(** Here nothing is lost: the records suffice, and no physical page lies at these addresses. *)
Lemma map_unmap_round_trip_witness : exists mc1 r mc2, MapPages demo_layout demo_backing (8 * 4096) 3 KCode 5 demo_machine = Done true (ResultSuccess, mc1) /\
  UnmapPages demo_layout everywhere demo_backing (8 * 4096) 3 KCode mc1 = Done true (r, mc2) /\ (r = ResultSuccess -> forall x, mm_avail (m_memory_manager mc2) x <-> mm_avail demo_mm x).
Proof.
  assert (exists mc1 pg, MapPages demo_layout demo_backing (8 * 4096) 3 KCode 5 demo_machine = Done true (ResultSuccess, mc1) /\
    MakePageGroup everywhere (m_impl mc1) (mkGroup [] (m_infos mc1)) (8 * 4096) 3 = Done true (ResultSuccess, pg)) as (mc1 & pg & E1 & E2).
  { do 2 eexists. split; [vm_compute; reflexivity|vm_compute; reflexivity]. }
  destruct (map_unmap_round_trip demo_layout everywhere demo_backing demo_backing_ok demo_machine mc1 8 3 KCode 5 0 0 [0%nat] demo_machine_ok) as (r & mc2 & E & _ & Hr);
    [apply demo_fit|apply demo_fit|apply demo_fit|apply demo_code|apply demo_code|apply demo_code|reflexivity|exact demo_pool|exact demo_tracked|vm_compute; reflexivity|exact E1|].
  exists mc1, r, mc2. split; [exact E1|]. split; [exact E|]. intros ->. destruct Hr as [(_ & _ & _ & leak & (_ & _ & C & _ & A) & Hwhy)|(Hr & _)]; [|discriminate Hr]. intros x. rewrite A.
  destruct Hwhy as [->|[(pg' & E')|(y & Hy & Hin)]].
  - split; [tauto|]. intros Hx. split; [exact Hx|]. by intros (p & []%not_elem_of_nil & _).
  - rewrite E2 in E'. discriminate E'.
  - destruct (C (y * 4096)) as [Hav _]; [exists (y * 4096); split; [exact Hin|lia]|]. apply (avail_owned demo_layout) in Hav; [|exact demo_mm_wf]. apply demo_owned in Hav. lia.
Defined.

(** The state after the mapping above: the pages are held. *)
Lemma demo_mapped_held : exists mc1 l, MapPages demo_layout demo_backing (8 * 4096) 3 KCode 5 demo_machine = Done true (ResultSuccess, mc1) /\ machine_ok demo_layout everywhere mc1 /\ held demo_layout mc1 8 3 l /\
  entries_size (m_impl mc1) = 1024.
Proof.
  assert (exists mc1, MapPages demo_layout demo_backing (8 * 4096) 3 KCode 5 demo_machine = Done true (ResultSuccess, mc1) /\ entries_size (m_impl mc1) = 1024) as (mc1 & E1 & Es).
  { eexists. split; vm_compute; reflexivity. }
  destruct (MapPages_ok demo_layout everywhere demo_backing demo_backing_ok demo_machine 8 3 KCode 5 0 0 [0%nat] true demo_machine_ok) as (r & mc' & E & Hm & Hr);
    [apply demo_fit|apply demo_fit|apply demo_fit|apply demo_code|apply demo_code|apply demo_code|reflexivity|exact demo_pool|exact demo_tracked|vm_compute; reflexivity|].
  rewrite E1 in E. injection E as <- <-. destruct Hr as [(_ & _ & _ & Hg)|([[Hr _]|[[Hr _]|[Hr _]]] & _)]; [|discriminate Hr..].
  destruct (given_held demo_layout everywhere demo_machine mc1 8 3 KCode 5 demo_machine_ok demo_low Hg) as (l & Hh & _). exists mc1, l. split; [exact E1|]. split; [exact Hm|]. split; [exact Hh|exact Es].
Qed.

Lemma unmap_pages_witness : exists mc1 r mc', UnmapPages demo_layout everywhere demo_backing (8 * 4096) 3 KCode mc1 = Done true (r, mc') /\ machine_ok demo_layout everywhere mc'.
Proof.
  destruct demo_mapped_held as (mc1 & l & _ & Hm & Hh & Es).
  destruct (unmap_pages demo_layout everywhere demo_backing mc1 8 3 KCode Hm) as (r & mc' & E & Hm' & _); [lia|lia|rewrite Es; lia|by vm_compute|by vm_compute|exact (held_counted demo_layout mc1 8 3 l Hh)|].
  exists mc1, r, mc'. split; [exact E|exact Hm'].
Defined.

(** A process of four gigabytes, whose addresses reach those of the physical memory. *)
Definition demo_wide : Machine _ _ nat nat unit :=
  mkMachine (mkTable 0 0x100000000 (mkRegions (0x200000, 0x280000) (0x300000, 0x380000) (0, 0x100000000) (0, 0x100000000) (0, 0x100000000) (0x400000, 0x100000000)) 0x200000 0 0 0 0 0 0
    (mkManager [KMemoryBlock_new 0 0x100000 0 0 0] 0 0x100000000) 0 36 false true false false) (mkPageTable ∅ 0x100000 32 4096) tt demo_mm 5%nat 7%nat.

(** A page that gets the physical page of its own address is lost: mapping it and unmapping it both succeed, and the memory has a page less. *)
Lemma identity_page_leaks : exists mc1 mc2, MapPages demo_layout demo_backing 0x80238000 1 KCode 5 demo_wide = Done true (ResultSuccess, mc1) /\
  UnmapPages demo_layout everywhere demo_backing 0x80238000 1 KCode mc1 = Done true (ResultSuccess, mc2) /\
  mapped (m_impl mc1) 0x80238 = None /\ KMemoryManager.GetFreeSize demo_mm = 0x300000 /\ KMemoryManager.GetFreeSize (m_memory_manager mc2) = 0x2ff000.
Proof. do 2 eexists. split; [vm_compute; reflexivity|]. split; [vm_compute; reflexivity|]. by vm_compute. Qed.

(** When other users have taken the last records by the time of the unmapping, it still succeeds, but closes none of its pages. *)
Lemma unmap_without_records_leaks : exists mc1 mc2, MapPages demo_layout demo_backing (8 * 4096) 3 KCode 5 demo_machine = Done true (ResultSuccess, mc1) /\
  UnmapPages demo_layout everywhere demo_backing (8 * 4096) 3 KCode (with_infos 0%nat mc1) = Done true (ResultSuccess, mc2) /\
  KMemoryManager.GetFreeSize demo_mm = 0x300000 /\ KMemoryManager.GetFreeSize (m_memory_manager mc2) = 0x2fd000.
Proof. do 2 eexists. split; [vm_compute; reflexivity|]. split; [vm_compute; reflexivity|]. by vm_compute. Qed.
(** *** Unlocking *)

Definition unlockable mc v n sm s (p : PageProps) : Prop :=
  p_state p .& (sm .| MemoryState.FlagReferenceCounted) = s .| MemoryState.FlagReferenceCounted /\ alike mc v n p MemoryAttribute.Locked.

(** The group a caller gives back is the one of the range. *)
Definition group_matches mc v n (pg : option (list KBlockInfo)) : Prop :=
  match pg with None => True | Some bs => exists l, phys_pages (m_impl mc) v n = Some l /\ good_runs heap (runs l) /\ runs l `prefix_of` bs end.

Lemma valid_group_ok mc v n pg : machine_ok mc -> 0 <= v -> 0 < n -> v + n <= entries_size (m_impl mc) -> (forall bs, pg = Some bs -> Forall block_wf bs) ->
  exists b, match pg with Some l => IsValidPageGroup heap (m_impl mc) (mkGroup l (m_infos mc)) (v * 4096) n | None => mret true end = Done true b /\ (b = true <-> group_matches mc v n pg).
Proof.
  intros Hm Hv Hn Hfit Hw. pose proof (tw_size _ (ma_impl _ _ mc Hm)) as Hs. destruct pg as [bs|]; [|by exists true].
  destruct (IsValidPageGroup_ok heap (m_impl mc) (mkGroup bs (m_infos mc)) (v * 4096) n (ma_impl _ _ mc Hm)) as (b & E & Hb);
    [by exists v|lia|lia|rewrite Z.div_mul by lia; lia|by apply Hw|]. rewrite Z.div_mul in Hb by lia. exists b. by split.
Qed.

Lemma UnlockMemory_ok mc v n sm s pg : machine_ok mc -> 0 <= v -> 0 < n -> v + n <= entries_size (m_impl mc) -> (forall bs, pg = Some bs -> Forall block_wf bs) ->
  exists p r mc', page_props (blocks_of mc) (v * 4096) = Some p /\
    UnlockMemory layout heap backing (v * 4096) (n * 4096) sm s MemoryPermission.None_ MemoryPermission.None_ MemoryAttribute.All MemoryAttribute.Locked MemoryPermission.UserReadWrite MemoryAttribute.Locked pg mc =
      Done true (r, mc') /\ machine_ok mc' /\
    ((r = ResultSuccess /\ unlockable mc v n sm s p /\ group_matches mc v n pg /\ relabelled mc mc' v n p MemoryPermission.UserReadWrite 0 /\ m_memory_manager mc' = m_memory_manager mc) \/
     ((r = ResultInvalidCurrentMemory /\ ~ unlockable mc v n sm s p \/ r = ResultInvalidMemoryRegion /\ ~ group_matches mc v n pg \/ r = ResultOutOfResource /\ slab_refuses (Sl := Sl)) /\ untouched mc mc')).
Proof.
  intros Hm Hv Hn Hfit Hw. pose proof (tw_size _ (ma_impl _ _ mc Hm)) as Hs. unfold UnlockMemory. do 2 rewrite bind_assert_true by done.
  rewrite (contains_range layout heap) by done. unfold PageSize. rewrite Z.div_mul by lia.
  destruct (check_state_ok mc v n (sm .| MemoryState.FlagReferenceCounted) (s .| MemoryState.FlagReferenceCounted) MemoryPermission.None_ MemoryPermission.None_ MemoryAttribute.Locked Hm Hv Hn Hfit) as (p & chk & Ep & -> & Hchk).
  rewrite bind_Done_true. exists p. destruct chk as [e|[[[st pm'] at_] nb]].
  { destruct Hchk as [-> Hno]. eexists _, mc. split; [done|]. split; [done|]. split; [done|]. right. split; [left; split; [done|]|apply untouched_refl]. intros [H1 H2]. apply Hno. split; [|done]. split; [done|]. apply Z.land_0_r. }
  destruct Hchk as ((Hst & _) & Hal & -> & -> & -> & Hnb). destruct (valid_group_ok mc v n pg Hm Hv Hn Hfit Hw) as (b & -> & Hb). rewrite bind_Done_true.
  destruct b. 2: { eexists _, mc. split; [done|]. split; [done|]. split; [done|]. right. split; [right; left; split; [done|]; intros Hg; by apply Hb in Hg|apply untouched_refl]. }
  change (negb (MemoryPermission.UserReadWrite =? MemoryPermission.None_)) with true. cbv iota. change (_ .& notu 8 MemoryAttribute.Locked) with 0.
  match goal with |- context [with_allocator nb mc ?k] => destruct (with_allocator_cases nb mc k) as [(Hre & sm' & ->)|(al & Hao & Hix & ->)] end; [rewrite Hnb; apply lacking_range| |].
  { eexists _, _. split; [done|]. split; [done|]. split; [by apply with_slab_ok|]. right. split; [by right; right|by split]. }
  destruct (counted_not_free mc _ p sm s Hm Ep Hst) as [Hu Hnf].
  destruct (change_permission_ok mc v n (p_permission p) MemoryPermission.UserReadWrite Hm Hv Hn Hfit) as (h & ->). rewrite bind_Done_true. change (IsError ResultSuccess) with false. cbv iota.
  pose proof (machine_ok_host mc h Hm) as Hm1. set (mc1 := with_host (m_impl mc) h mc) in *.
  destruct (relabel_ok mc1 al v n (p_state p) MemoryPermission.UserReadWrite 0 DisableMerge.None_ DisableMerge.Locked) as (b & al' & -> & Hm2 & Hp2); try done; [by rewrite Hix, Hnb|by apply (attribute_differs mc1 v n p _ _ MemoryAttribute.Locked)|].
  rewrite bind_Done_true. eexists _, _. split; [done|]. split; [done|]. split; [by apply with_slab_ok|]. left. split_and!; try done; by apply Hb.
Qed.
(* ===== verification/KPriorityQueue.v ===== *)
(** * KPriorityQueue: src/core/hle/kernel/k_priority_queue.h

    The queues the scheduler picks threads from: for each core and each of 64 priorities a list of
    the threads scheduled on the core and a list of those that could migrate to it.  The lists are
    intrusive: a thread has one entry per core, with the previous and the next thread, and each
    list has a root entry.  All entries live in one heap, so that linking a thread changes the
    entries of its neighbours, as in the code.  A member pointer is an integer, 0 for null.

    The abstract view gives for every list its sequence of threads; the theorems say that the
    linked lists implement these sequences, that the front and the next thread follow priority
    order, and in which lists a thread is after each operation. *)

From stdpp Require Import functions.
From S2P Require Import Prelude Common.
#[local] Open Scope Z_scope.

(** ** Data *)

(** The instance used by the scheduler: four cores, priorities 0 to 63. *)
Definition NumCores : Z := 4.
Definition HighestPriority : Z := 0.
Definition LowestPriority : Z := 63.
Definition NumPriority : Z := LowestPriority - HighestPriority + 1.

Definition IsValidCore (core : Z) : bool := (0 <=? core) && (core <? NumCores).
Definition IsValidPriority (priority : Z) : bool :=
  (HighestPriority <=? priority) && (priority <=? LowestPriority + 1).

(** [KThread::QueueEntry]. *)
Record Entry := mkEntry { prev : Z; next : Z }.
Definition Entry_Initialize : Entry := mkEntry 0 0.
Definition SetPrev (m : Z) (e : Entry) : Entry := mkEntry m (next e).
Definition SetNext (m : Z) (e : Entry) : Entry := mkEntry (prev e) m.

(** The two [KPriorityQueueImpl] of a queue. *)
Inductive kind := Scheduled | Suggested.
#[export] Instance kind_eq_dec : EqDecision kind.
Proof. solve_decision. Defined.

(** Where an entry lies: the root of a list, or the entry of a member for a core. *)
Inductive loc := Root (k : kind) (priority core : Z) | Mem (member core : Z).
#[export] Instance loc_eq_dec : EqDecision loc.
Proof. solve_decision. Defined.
+---+
→ **Instructions for the task**
Which lines of the data include the string "export"? Copy each of them.

→ **Response**
#[export] Instance kind_eq_dec : EqDecision kind.
#[export] Instance loc_eq_dec : EqDecision loc.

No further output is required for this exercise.